Exercise objective
Line count for "Lemma": give the number of lines in the records below that hold it, and nothing else.

Task data
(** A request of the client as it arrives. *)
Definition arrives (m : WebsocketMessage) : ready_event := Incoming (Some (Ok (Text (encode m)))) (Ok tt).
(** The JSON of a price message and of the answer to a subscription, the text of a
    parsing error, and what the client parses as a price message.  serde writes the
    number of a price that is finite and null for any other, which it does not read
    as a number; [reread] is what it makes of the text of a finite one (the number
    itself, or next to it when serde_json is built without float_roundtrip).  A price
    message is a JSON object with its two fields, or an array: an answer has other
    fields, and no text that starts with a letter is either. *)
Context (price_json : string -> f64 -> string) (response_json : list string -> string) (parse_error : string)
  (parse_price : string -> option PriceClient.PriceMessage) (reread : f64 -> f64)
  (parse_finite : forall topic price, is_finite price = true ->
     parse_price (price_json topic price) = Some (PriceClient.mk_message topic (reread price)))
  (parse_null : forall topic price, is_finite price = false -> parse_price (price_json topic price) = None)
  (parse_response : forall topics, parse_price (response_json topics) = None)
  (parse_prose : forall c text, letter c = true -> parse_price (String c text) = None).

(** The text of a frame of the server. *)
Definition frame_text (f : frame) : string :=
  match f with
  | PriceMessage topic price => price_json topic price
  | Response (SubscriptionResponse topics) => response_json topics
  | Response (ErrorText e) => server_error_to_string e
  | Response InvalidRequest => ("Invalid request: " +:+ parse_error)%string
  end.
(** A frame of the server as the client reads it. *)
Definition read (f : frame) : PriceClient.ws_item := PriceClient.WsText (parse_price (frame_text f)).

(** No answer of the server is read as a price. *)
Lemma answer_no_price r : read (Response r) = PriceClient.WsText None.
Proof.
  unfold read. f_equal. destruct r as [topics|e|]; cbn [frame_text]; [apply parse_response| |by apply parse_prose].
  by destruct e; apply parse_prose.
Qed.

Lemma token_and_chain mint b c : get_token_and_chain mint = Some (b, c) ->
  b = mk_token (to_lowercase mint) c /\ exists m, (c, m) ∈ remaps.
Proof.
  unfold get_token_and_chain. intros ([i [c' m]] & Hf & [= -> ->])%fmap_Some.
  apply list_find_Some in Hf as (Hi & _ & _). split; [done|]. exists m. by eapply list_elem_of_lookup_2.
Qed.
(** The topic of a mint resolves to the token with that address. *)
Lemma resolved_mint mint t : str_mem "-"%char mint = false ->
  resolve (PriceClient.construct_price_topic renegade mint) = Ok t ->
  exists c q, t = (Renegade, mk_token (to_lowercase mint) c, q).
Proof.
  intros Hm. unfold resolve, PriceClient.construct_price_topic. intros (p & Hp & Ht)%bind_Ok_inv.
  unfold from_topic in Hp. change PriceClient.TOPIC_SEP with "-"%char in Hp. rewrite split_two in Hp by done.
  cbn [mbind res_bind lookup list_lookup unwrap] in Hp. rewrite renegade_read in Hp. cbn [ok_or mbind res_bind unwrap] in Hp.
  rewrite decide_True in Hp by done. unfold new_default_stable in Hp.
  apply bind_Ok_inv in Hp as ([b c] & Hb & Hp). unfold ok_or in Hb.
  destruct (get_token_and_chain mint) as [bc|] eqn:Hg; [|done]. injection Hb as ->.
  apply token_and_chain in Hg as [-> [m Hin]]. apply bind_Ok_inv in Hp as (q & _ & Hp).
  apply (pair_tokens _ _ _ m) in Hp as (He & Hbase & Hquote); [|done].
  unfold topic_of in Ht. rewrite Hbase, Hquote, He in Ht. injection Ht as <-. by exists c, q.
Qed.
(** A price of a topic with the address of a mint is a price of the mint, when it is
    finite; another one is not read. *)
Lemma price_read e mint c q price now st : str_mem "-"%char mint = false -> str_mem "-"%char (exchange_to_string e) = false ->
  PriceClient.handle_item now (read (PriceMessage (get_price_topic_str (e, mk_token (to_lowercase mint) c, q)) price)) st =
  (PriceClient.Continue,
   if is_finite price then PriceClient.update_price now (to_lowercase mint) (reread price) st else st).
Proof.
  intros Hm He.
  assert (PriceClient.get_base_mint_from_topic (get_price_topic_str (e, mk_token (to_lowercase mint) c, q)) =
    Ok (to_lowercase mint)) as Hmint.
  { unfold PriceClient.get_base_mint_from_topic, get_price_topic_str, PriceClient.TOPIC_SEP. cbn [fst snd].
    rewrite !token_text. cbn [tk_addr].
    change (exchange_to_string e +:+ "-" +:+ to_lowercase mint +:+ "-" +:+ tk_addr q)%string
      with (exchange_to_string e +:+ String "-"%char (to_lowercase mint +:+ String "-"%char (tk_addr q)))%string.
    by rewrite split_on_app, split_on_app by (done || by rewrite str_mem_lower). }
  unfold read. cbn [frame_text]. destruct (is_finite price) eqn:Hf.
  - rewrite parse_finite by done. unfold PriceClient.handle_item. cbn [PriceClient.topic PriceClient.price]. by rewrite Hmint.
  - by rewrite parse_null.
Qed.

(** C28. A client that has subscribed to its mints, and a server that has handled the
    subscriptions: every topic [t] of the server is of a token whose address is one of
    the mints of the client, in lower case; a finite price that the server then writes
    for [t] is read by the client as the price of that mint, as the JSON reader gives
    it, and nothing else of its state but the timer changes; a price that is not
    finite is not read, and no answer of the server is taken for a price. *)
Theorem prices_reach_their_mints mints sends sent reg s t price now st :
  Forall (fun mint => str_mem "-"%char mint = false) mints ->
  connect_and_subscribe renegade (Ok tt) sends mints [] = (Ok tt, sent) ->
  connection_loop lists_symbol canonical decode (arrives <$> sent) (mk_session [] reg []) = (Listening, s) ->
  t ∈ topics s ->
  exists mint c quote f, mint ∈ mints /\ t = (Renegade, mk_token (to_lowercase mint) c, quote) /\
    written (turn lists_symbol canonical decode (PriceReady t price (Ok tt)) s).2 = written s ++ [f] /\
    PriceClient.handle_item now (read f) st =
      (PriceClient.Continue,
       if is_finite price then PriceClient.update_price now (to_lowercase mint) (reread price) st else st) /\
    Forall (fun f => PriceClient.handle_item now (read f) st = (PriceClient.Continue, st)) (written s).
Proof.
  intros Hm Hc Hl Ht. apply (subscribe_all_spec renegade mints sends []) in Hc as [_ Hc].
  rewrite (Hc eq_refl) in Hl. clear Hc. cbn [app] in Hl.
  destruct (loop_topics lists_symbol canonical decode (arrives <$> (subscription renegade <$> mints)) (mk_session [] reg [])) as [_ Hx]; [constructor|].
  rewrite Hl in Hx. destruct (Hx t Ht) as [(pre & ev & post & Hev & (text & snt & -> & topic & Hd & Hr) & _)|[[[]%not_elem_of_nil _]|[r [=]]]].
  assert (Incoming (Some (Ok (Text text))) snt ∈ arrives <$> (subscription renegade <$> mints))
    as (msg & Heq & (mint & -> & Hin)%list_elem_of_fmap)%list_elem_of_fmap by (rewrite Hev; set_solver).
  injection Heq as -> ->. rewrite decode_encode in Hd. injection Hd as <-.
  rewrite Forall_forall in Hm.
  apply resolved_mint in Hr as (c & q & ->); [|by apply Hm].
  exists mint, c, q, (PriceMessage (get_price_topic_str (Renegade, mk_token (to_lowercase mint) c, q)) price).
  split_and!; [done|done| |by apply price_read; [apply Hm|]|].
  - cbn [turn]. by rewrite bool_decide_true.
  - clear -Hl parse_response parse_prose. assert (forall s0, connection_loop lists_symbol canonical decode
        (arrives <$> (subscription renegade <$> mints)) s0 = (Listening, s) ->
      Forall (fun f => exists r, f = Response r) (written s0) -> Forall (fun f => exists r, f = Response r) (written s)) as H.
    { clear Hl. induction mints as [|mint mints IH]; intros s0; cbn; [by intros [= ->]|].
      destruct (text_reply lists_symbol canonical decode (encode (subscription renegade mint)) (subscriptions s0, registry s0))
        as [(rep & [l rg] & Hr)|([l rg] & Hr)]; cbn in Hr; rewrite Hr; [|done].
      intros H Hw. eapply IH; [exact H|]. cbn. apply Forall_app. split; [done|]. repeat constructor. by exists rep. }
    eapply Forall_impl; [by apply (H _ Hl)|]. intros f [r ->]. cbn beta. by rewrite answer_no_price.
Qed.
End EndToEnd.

The answer
4